Over the years, almost 32 of them to be exact, in the personal finance world, you can imagine I have heard it all, from how people found themselves in debt, to why they may need a loan, and some funny tales as well.

However, there is one question that has popped up time and time again over the years, and that relates to fraud, loan fraud, and not in the sense you may initially be thinking.

Fraud is such a negative word, and brings up images of someone lying, or totally misrepresenting themselves.

And there are degrees of fraud, things many of us do, not intentionally committing fraud, but it is fraud just the same, especially with car insurance.

We may say we are the main driver of a car to save our children on their insurance, when they really are the main driver.

We may use a different address as to where we live to reduce our car insurance.

Small white lies, but fraud just the same. Especially if we have an accident and the insurer reviews and re-underwrites the policy.

The same can be had or done when applying for a loan.

Some Little White Loan Application Lies

There are a few “little white lies” that people may say or make when completing an application for a loan, however, some of these can be put down to a bad memory, or just not realising how important some information is in being approved for a loan.

But if we were to look at two (2) of the biggest omissions or “lies”, it would be in the income and expenditure department.

When you look at and consider what a lender is basing giving us a loan, there are a few factors:

* Affordability

* Credit history and credit score

* Everything else

So what is number one (1) even over credit scores, especially for bad credit loans……our survey said…..affordability!

Even for guarantor loans, the basic foundation of the loan besides having a guarantor is affordability.

As a borrower, you need to be able to show you can afford to repay the loan. And how is his done, usually through a detailed income and expenditure form.

And this is where the little white lies usually come into play.
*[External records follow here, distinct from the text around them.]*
Definition scalar_example (typ format : string) : json :=
  if String.eqb typ "string" then JString (string_example format)
  else if String.eqb typ "integer" || String.eqb typ "number" then JNumber "0"
  else if String.eqb typ "boolean" then JBool true
  else JNull.

(** The members of the subschemas of [allOf], a later one over an earlier. *)
Definition merged (subs : list json) : list (string * json) :=
  fold_left (fun acc item =>
    match as_object item with
    | Some sub => fold_left (fun acc kv => obj_set kv.1 kv.2 acc) sub acc
    | None => acc
    end) subs [].

(** The first combiner with alternatives, as the schema to go on with. *)
Fixpoint combined (combiners : list string) (m : list (string * json)) : option json :=
  match combiners with
  | [] => None
  | c :: cs =>
      match get_array c m with
      | Some (first :: rest) =>
          Some (if String.eqb c "allOf" then JObject (merged (first :: rest)) else first)
      | _ => combined cs m
      end
  end.

Fixpoint schemaToExample (levels : nat) (schema : json) : json :=
  match levels, schema with
  | O, _ | _, JNull => JNull
  | S levels, JObject m =>
      match obj_get "example" m, get_array "enum" m with
      | Some example, _ => example
      | None, Some (v :: _) => v
      | None, _ =>
          match combined ["allOf"; "anyOf"; "oneOf"] m with
          | Some s => schemaToExample levels s
          | None =>
              let typ := default "" (get_string "type" m) in
              if String.eqb typ "object" || negb (is_null (index "properties" m)) then
                JObject (map (fun kv => (kv.1, schemaToExample levels kv.2))
                             (default [] (get_object "properties" m)))
              else if String.eqb typ "array" || negb (is_null (index "items" m)) then
                let items := index "items" m in
                JArray [schemaToExample levels (if is_null items then JObject [] else items)]
              else scalar_example typ (default "" (get_string "format" m))
          end
      end
  | S _, _ => schema
  end.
Omitting an expense or bill, which makes your income seem to go further and that you have a larger surplus of income to repay the loan.

Increasing one’s income, to state you earn more than you actually do earn.

Naturally, is a lender asks for documentation of your income and expenses, it is difficult to “fudge” these, but with online applications, 24 hour approvals, and quick turnarounds, and competition in the lending world, these figures may no always be double checked.

So there you are, completing a loan application, and instead of putting down you earn £20,000 a year, you state you earn £25,000 a year. Where’s the harm???

Fast forward a year and you find yourself out of work, or for whatever reason you cannot repay the loan, and you are worried if you will be done for fraud.

Technically you did fraud the bank/lender, but also you think….should they have not asked for proof or documentation….this to ease your guilty conscious.

The fact is both are true.

You did give a little white lie on the application regarding your income, and the lender should have done due diligence to confirm what you stated.

So the question we have heard over the years is, “will I get charged with fraud?”.

The answer is no, probably not.

Is this a licence to put down a higher income or misrepresent yourself on a loan application….absolutely not!

But you are not going to be charged with fraud.

There are examples and cases where a person can be charged with fraud, but the everyday person such as ourselves, it is not going to happen.

The bottom line is that the majority of us are as truthful as we can be on a loan application, and fraud is a harsh and severe word, which usually means there was intent. Making a mistake is not intent.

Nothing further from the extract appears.